Он остается в рамках гуманистического человеческого измерения, но его интересует не озабоченная своими сублимациями Личность перед лицом социума и даже космических сил, его герои – представители этих сил, стихии травы, солнца.
Когда художник говорит, что не предаст «отцов», он утверждает зависимость человеческой жизни от онтологических законов бытия, в котором нет ничего нового, а есть лишь трансформация. Для художника природный мир со всеми населяющими его созданиями божьими – это текст, написанный Господом для умного человека-читателя.
Народ у Паршкова не безмолвствует – он говорит на другом языке, не понятном «просвещенной» половине человечества. «Когда молчат – кричат», – гласит латинское изречение. Народ безмолвствует, но не молчит. В сущности, у него нет потребности в рефлексии. Разве деревья и трава нуждаются в слове? Воспроизводящие жизнь не требуют методологических установок, им скорее нужны советы агронома. Никакие теории не нужны растениям и коровам, а также детям и взрослым из породы гомо сапиенс – тем, кто, несмотря ни на какие идеи, выращивает растения, доит коров, производит автомобили, строит дороги и дома, принимает роды.
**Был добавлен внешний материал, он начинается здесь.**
(* ===== verification/Reachable.v ===== *)
(** * Reachable states

  The states a program goes through: load, [Init_memory], [Init_env], then steps of
  the loop.  The theorems on execution, stated for every module, entry function,
  memory and host.  [Sample.v]'s module gives the concrete states. *)

From S2P Require Import Prelude CInt BitField CFloat Isa Inst Expand Ubh Memory UModule StrTab TypeEncoder Encoder Machine Handlers Exec Frames Windows Safety Loading Sample.
From Stdlib Require Import ZArith Lia.
Local Open Scope Z_scope.

Section Reachable.
Context {bd : Build} {pf : Platform} {rt : Runtime} {rf : RuntimeFrame rt} {fe : FloatEnv}.

(** A module that was loaded, started at a function, and ran [n] steps. *)
Inductive reachable (secs : SECTIONS) (func : Z) (n : nat) (m : UWASM_MACHINE) : Prop :=
  reachable_intro types codes mem_p mem_size ret m0 m1 :
    Types.Decode_type_and_cache secs = Ok types ->
    Init_memory mem_p mem_size (UWASM_MACHINE_new secs types codes) = Ok (ret, m0) ->
    Init_env func m0 = Ok (tt, m1) ->
    steps n m1 m ->
    reachable secs func n m.

Lemma reachable_windows secs func n m : reachable secs func n m -> windows_ok m.
Proof.
  intros [types codes mem_p mem_size ret m0 m1 Ht Hm He Hs].
  apply Init_memory_win in Hm.
  pose proof (UWASM_MACHINE_new_windows secs types codes (Decode_wf _ _ Ht)) as H0.
  apply (windows_pre_frame _ m0 Hm) in H0.
  eapply steps_windows; [exact Hs|]. eapply Init_env_run; [exact H0 | | exact He].
  now rewrite (we_stack _ _ Hm).
Qed.

(** Running the loop body [n] times. *)
Fixpoint exec_n (n : nat) (m : UWASM_MACHINE) : outcome UWASM_MACHINE :=
  match n with
  | O => Ok m
  | S n => match exec_one m with Ok (false, m) => exec_n n m | Ok (true, _) => Err FuelOut | Err f => Err f end
  end.
Lemma exec_n_steps n m m' : exec_n n m = Ok m' -> steps n m m'.
Proof.
  revert m. induction n as [|n IH]; intros m H; simpl in H; [injection H as <-; constructor|].
  destruct (exec_one m) as [[[] m1]|] eqn:E; try discriminate.
  apply exec_one_step in E. econstructor; eauto.
Qed.
End Reachable.

(** ** States of the sample program *)
Definition from_ok {A} (d : A) (o : outcome A) : A := match o with Ok a => a | Err _ => d end.
Lemma from_ok_eq {A} (d : A) o : is_ok o = true -> o = Ok (from_ok d o).
Proof. now destruct o. Qed.

Definition no_secs : SECTIONS := mkSECTIONS [] [] [] [] [] [] [] [] [].
Definition no_machine : UWASM_MACHINE := UWASM_MACHINE_new no_secs (mkTYPES [] [] [] []) (mkCODES ∅ ∅ ∅ ∅ ∅ 0).
Definition sample_secs : SECTIONS :=
  from_ok no_secs (e ← U_ENCODER.create; r ← program 3 e; written r.2).
Definition sample_new : UWASM_MACHINE :=
  UWASM_MACHINE_new sample_secs (from_ok (mkTYPES [] [] [] []) (Types.Decode_type_and_cache sample_secs))
    (mkCODES ∅ ∅ ∅ ∅ ∅ 0).
Definition sample_loaded : UWASM_MACHINE :=
  (from_ok (0, no_machine) (Init_memory (Some (sample_block 65536)) 65536 sample_new)).2.
Definition sample_start : UWASM_MACHINE := (from_ok (tt, no_machine) (Init_env 0 sample_loaded)).2.
Definition sample_after (n : nat) : UWASM_MACHINE := from_ok no_machine (exec_n n sample_start).

Lemma sample_reachable n : is_ok (exec_n n sample_start) = true -> reachable sample_secs 0 n (sample_after n).
Proof.
  intros H. apply (reachable_intro _ _ _ _ (from_ok (mkTYPES [] [] [] []) (Types.Decode_type_and_cache sample_secs))
    (mkCODES ∅ ∅ ∅ ∅ ∅ 0) (Some (sample_block 65536)) 65536 0 sample_loaded sample_start).
  - now apply from_ok_eq.
  - rewrite (from_ok_eq (0, no_machine) (Init_memory _ _ _)) by (vm_compute; reflexivity).
    unfold sample_loaded, sample_new. destruct (from_ok _ (Init_memory _ _ _)) as [z m] eqn:E.
    assert (z = 0) as ->; [|reflexivity].
    transitivity (from_ok (0, no_machine) (Init_memory (Some (sample_block 65536)) 65536 sample_new)).1; [unfold sample_new; now rewrite E | vm_compute; reflexivity].
  - rewrite (from_ok_eq (tt, no_machine) (Init_env _ _)) by (vm_compute; reflexivity).
    unfold sample_start. now destruct (from_ok _ (Init_env _ _)) as [[] m].
  - now apply exec_n_steps, from_ok_eq.
Qed.

(** Any program of the encoder, started as the sample is. *)
Lemma start_reachable h size n m : (s ← start h size; exec_n n s) = Ok m -> exists secs, reachable secs 0 n m.
Proof.
  unfold start. intros (s & (e & _ & (r & _ & H)%outcome_bind_inv)%outcome_bind_inv & Hn)%outcome_bind_inv.
  apply outcome_bind_inv in H as (secs & _ & (types & Ht & H)%outcome_bind_inv).
  apply outcome_bind_inv in H as (r1 & Hm & (r2 & He & [= <-])%outcome_bind_inv).
  destruct r1 as [ret m0], r2 as [[] m1]. exists secs.
  exact (reachable_intro _ _ _ _ _ _ _ _ _ _ _ Ht Hm He (exec_n_steps _ _ _ Hn)).
Qed.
Художник полагает, что без влияния на современную, все более урбанизирующуюся цивилизацию патриархальных земледельческих культур существование и сохранение гомо сапиенса как культурного и даже биологического вида станет проблематичным. Ритуалы, связывающие человека с природными циклами, оказываются и разумными, поскольку основаны на идее продолжения жизни. Он убежден, что минимизация зависимости человека от природы – патология. И в этом его рассуждения не только близки славянофилам ХIХ века, духу русской религиозной философии Серебряного века, но и вполне соответствуют взглядам современных «зеленых». Послания художника из кубанской станицы Старокорсунской адресованы всем и каждому.
Антиглобализм А. Паршкова на деле оказывается глобальной заботой о выживании человечества. Его герои настолько нравственны, насколько нравственными могут быть трава, животное, включенные в вечный круговорот жизни. Если молодой Паршков в своих графических работах выносит приговор, то в последние двадцать лет, как состарившийся Саваоф, в любви простирает он руки в защиту своих детей. А его дети – кубанские казаки, китайцы, африканцы, чукчи – словом, человечество. Никакого глобализма не существует отдельно от антиглобализма. Эта простая русская амбивалентная мысль есть всего-навсего закон сохранения жизни.
Кроме того, человеческая «микрожизнь» в контексте мироздания, бурно развивающего креативного общественного устройства – это, конечно, ничто для самого мироздания и для глобализированного современного социума, но для людей, живущих сегодня и сейчас, она обладает смыслом и ценностью, даже если последние относительны.